(* ===== verification/CreditFlow.v ===== *)
(** * CreditFlow: an honest wallet's coupons are always accepted

    The wallet of [JournalTheorems] and the engine of [CreditTheorems]
    together: as long as nobody else signs under the permit, every coupon in
    the wallet's outbox can be recorded, in any order, while the permit is
    live, because the outbox as a whole stays within what the engine
    authorised. *)

From Stdlib Require Import ZArith Lia.
From stdpp Require Import base list gmap sets strings.
From S2P Require Import Prelude Codec Crypto Economy Settlement CreditPermit Credit CreditTheorems OutboxTheorems.
Open Scope Z_scope.

(** Distinct positions of a list sum to no more than all of them. *)
Lemma sum_positions (f : nat -> Z) n ks : (forall k, 0 <= f k) -> NoDup ks -> (forall k, k ∈ ks -> (k < n)%nat) ->
  sum_Z (map f ks) <= sum_Z (map f (seq 0 n)).
Proof.
  intros Hf Hn Hk. assert (ks ⊆+ seq 0 n) as Hs.
  { apply NoDup_submseteq; [done|]. intros k ?%Hk. apply elem_of_seq. lia. }
  apply submseteq_Permutation in Hs as (rest & Hs).
  assert (forall l l', l ≡ₚ l' -> sum_Z (map f l) = sum_Z (map f l')) as Hp.
  { induction 1; cbn; change (foldr Z.add 0) with sum_Z in *; lia. }
  rewrite (Hp _ _ Hs), map_app, sum_Z_app. assert (0 <= sum_Z (map f rest)); [|lia].
  induction rest as [|k rest IH]; cbn; [done|]. change (foldr Z.add 0) with sum_Z.
  assert (0 <= sum_Z (map f rest)); [|specialize (Hf k); lia]. clear -Hf.
  induction rest as [|x rest IH]; cbn; [done|]. change (foldr Z.add 0) with sum_Z. specialize (Hf x). lia.
Qed.

(** The engine accepts what fits the permit. *)
Lemma record_accepts c i height p : credit_ok c -> hc_permits c !! it_permit_id (vi_terms i) = Some p -> pm_expired p = false ->
  pt_issued_height (vp_terms (pm_verified p)) <= height <= pt_valid_through_height (vp_terms (pm_verified p)) ->
  Z.of_nat (size (hc_ious c)) < cy_max_ious (hc_policy c) ->
  hc_ious c !! (it_permit_id (vi_terms i), it_sequence (vi_terms i)) = None -> 0 <= it_amount_micro (vi_terms i) ->
  pm_used p + it_amount_micro (vi_terms i) <= pt_limit_micro (vp_terms (pm_verified p)) ->
  exists c', record_iou c i height = Ok (true, c').
Proof.
  intros Hc Hp He Hh Hs Hn Ha Hle. unfold record_iou. rewrite Hn. unfold known, refuse_if. rewrite Hp. cbn [ok_or mbind result_bind].
  rewrite He, (proj2 (Z.ltb_ge _ _)), (proj2 (Z.ltb_ge _ _)), (proj2 (Z.leb_gt _ _)) by lia. cbn [orb fail_if mbind result_bind].
  destruct (ck_permits c Hc _ p Hp) as [_ [Hu0 Hu] Hlim [a Hacc]].
  unfold checked_add, checked_sub. rewrite (proj2 (Z.leb_le _ _)) by lia. cbn [ok_or mbind result_bind].
  rewrite (proj2 (Z.ltb_ge _ _)) by lia. cbn [fail_if mbind result_bind]. rewrite Hacc. cbn [ok_or mbind result_bind].
  destruct (ck_accounts c Hc _ a Hacc) as [Hd Hun Hcap Hmax _]. pose proof (ck_max c Hc) as Hmx.
  assert (permit_left p <= po_unused_authorized a) as Hleft.
  { rewrite Hun. pose proof (total_by_lookup_le (may_promise (pm_subject p)) (hc_permits c) _ p
      (fun id q Hq => may_promise_nonneg c (pm_subject p) id q Hc Hq) Hp) as H.
    unfold may_promise at 1 in H. rewrite bool_decide_eq_true_2, He in H by done. done. }
  unfold permit_left in Hleft. rewrite (proj2 (Z.leb_le _ _)) by lia. cbn [ok_or mbind result_bind].
  rewrite (proj2 (Z.leb_le _ _)) by lia. cbn [ok_or mbind result_bind]. by eexists.
Qed.

Lemma record_replays c i height c' height' : record_iou c i height = Ok (true, c') -> record_iou c' i height' = Ok (false, c').
Proof.
  unfold record_iou at 1. destruct (hc_ious c !! _); [case_bool_decide; done|]. intros H. repeat apply bind_ok in H as (? & _ & H).
  unfold record_iou. injection H as <-. cbn [hc_ious]. rewrite lookup_insert_eq. cbn [iou_digest]. by rewrite bool_decide_eq_true_2.
Qed.

Section Flow.
Context {P : Primitives} {L : PrimitivesLaws}.
Context (permit : VerifiedCreditPermit) (sent : list SignedCreditIou).

(** What a coupon verifies to. *)
Definition verified (c : SignedCreditIou) : VerifiedCreditIou :=
  mkVerifiedIou (si_terms c) (digest Blake3 (iou_message (si_terms c))).
(** Nothing was recorded under the permit but coupons of the outbox. *)
Definition only_sent (h : list event) : Prop :=
  forall s i, Recorded s i ∈ h -> it_permit_id (vi_terms i) = vp_id permit -> exists c, c ∈ sent /\ i = verified c.
Definition numbered : Prop := forall k c, sent !! k = Some c ->
  it_permit_id (si_terms c) = vp_id permit /\ it_sequence (si_terms c) = Z.of_nat k /\ 0 <= it_amount_micro (si_terms c).

Definition amount_at (k : nat) : Z := from_option (fun c => it_amount_micro (si_terms c)) 0 (sent !! k).
Definition position_of (e : event) : list nat :=
  match e with
  | Recorded _ i => if bool_decide (it_permit_id (vi_terms i) = vp_id permit) then [Z.to_nat (it_sequence (vi_terms i))] else []
  | Released _ _ => []
  end.
Definition recorded_at (h : list event) : list nat := concat (map position_of h).

Lemma amounts_positions : amounts sent = sum_Z (map amount_at (seq 0 (length sent))).
Proof.
  unfold amounts. f_equal. apply list_eq. intros k. rewrite !list_lookup_fmap.
  destruct (decide (k < length sent)%nat) as [Hk|Hk].
  - destruct (lookup_lt_is_Some_2 sent k Hk) as [c Hc]. rewrite Hc, lookup_seq_lt by done. cbn. unfold amount_at. by rewrite Hc.
  - rewrite lookup_seq_ge, (lookup_ge_None_2 sent) by lia. done.
Qed.

Context (Hnum : numbered).

Lemma recorded_position h s i : only_sent h -> Recorded s i ∈ h -> it_permit_id (vi_terms i) = vp_id permit ->
  exists k c, sent !! k = Some c /\ i = verified c /\ it_sequence (vi_terms i) = Z.of_nat k.
Proof.
  intros Ho Hi Hp. destruct (Ho s i Hi Hp) as (c & Hc & ->). apply list_elem_of_lookup in Hc as [k Hk].
  exists k, c. by destruct (Hnum k c Hk) as (_ & ? & _).
Qed.
Lemma only_sent_cons e h : only_sent (e :: h) -> only_sent h.
Proof. intros H s i Hi. apply (H s). by apply elem_of_cons; right. Qed.

Lemma sum_positions_h h : only_sent h -> sum_of (under_permit (vp_id permit)) h = sum_Z (map amount_at (recorded_at h)).
Proof.
  induction h as [|e h IH]; intros Ho; [done|]. change (e :: h) with ([e] ++ h). rewrite sum_of_app, sum_of_one.
  rewrite (IH (only_sent_cons _ _ Ho)). unfold recorded_at. rewrite map_app, concat_app, map_app, sum_Z_app. f_equal.
  destruct e as [s i|]; [|done]. cbn [under_permit map position_of concat]. case_bool_decide as E; [|done].
  destruct (recorded_position _ s i Ho ltac:(left) E) as (k & c & Hk & -> & Hs). rewrite Hs, Nat2Z.id. cbn.
  unfold amount_at. rewrite Hk. cbn. lia.
Qed.
Lemma position_slot h k : only_sent h -> k ∈ recorded_at h ->
  (k < length sent)%nat /\ (vp_id permit, Z.of_nat k) ∈ concat (map slot_of h).
Proof.
  induction h as [|e h IH]; intros Ho Hk; [by apply elem_of_nil in Hk|].
  change (concat (map slot_of (e :: h))) with (slot_of e ++ concat (map slot_of h)). rewrite elem_of_app.
  change (recorded_at (e :: h)) with (position_of e ++ recorded_at h) in Hk. apply elem_of_app in Hk as [Hk|Hk]; cycle 1.
  { destruct (IH (only_sent_cons _ _ Ho) Hk). split; [done|by right]. }
  destruct e as [s i|]; [|by apply elem_of_nil in Hk]. cbn in Hk |- *. case_bool_decide as E; [|by apply elem_of_nil in Hk].
  apply list_elem_of_singleton in Hk as ->.
  destruct (recorded_position _ s i Ho ltac:(left) E) as (k & c & Hk & -> & Hs).
  rewrite Hs, Nat2Z.id. split; [by eapply lookup_lt_Some|]. left. rewrite E. by apply list_elem_of_singleton.
Qed.
Lemma recorded_at_NoDup h : only_sent h -> NoDup (concat (map slot_of h)) -> NoDup (recorded_at h).
Proof.
  induction h as [|e h IH]; intros Ho Hn; [apply NoDup_nil_2|].
  change (recorded_at (e :: h)) with (position_of e ++ recorded_at h).
  change (concat (map slot_of (e :: h))) with (slot_of e ++ concat (map slot_of h)) in Hn.
  apply NoDup_app in Hn as (_ & Hd & Hn). specialize (IH (only_sent_cons _ _ Ho) Hn).
  destruct e as [s i|]; [|done]. cbn in Hd |- *. case_bool_decide as E; [|done].
  apply NoDup_cons. split; [|done]. intros Hk.
  destruct (recorded_position _ s i Ho ltac:(left) E) as (k & c & Hc & -> & Hs). rewrite Hs, Nat2Z.id in Hk.
  apply (position_slot h k (only_sent_cons _ _ Ho)) in Hk as [_ Hk].
  apply (Hd (vp_id permit, Z.of_nat k)); [|done]. rewrite E, Hs. by apply list_elem_of_singleton.
Qed.
(** What is recorded under the permit leaves room for a coupon that is not. *)
Lemma room_for h k c : only_sent h -> NoDup (concat (map slot_of h)) -> sent !! k = Some c ->
  (vp_id permit, Z.of_nat k) ∉ concat (map slot_of h) ->
  sum_of (under_permit (vp_id permit)) h + it_amount_micro (si_terms c) <= amounts sent.
Proof.
  intros Ho Hn Hk Hnot. rewrite sum_positions_h by done. rewrite amounts_positions.
  assert (sum_Z (map amount_at (k :: recorded_at h)) <= sum_Z (map amount_at (seq 0 (length sent)))) as H; cycle 1.
  { cbn in H. change (foldr Z.add 0) with sum_Z in H. unfold amount_at at 1 in H. rewrite Hk in H. cbn in H. lia. }
  apply sum_positions.
  - intros j. unfold amount_at. destruct (sent !! j) as [x|] eqn:Hj; [|done]. by destruct (Hnum j x Hj) as (_ & _ & ?).
  - apply NoDup_cons. split; [|by apply recorded_at_NoDup]. intros Hin. by apply position_slot in Hin as [_ ?].
  - intros j [->|Hj]%elem_of_cons; [by eapply lookup_lt_Some|by apply position_slot in Hj as [? _]].
Qed.
End Flow.

(** An honest wallet's payee is always paid.  If all that was recorded
    under a live permit came from the wallet's outbox, then every coupon of
    the outbox verifies and is recorded, whatever was recorded before it and
    in whatever order, or was already, while the engine has room; recording
    it again changes nothing. *)
Theorem coupons_accepted {P : Primitives} {L : PrimitivesLaws} `{LawfulJournal J permit} borrower (j0 j : J) cs h c p sent k coupon height :
  owned j0 -> recorded j0 = Some [] -> length (vp_id permit) = 32%nat -> wallet borrower permit j0 cs j -> recorded j = Some sent ->
  credit_run h c -> hc_permits c !! vp_id permit = Some p -> pm_verified p = permit -> pm_expired p = false ->
  only_sent permit sent h -> Z.of_nat (size (hc_ious c)) < cy_max_ious (hc_policy c) ->
  pt_issued_height (vp_terms permit) <= height <= pt_valid_through_height (vp_terms permit) -> sent !! k = Some coupon ->
  verify_credit_iou coupon permit height = Ok (verified coupon) /\
  exists b c', record_iou c (verified coupon) height = Ok (b, c') /\ record_iou c' (verified coupon) height = Ok (false, c').
Proof.
  intros Ho Hr Hid Hw Hj Hrun Hp Hv He Honly Hsize Hh Hk. pose proof (run_ledgered h c Hrun) as [Hc Hper _ Hnd Hkn Hfr].
  destruct (ck_permits c Hc _ p Hp) as [_ Hu Hlim _]. rewrite Hv in Hu, Hlim.
  destruct (wallet_outbox borrower permit j0 cs j Ho Hr Hid ltac:(lia) Hw) as (_ & sent' & Hj' & _ & Hty & Htot & Hnum).
  rewrite Hj in Hj'. injection Hj' as <-.
  assert (numbered permit sent) as HN.
  { intros n x Hx. destruct (Hnum n x Hx) as [Hseq Hsig]. split; [|split; [done|]].
    - by apply sign_iou_valid in Hsig as (-> & _).
    - apply (Forall_lookup_1 _ _ _ _ Hty) in Hx as (_ & _ & _ & ?). unfold is_u64 in *. lia. }
  destruct (HN k coupon Hk) as (Epid & Eseq & Hamt). split; [apply (signed_verifies borrower); [by apply (Hnum k)|done]|].
  destruct (hc_ious c !! (vp_id permit, Z.of_nat k)) as [x|] eqn:Hx.
  - assert (record_iou c (verified coupon) height = Ok (false, c)) as E; [|by exists false, c].
    unfold record_iou. cbn [vi_terms verified]. rewrite Epid, Eseq, Hx.
    destruct (Hfr _ _ Hx) as (s & i & Hi & [= Ei1 Ei2] & ->).
    destruct (recorded_position permit sent HN h s i Honly Hi (eq_sym Ei1)) as (n & y & Hy & -> & Hn).
    assert (n = k) as -> by lia. rewrite Hk in Hy. injection Hy as <-. by rewrite bool_decide_eq_true_2.
  - destruct (record_accepts c (verified coupon) height p) as [c' E]; cbn [vi_terms verified]; rewrite ?Epid, ?Eseq, ?Hv; try done.
    { specialize (Hper (vp_id permit)). rewrite Hp in Hper. rewrite <- Hper.
      pose proof (room_for permit sent HN h k coupon Honly Hnd Hk). etrans; [apply H1|done].
      intros Hin%Hkn. rewrite Hx in Hin. by destruct Hin. }
    exists true, c'. split; [done|].
    by apply (record_replays c _ height).
Qed.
════════════════════
Retype exactly the span of lines from the one with "exists b c', record_iou" through the one with "assert (numbered permit sent) as HN."; include both ends and omit the rest of the material.

- Written solution
  exists b c', record_iou c (verified coupon) height = Ok (b, c') /\ record_iou c' (verified coupon) height = Ok (false, c').
Proof.
  intros Ho Hr Hid Hw Hj Hrun Hp Hv He Honly Hsize Hh Hk. pose proof (run_ledgered h c Hrun) as [Hc Hper _ Hnd Hkn Hfr].
  destruct (ck_permits c Hc _ p Hp) as [_ Hu Hlim _]. rewrite Hv in Hu, Hlim.
  destruct (wallet_outbox borrower permit j0 cs j Ho Hr Hid ltac:(lia) Hw) as (_ & sent' & Hj' & _ & Hty & Htot & Hnum).
  rewrite Hj in Hj'. injection Hj' as <-.
  assert (numbered permit sent) as HN.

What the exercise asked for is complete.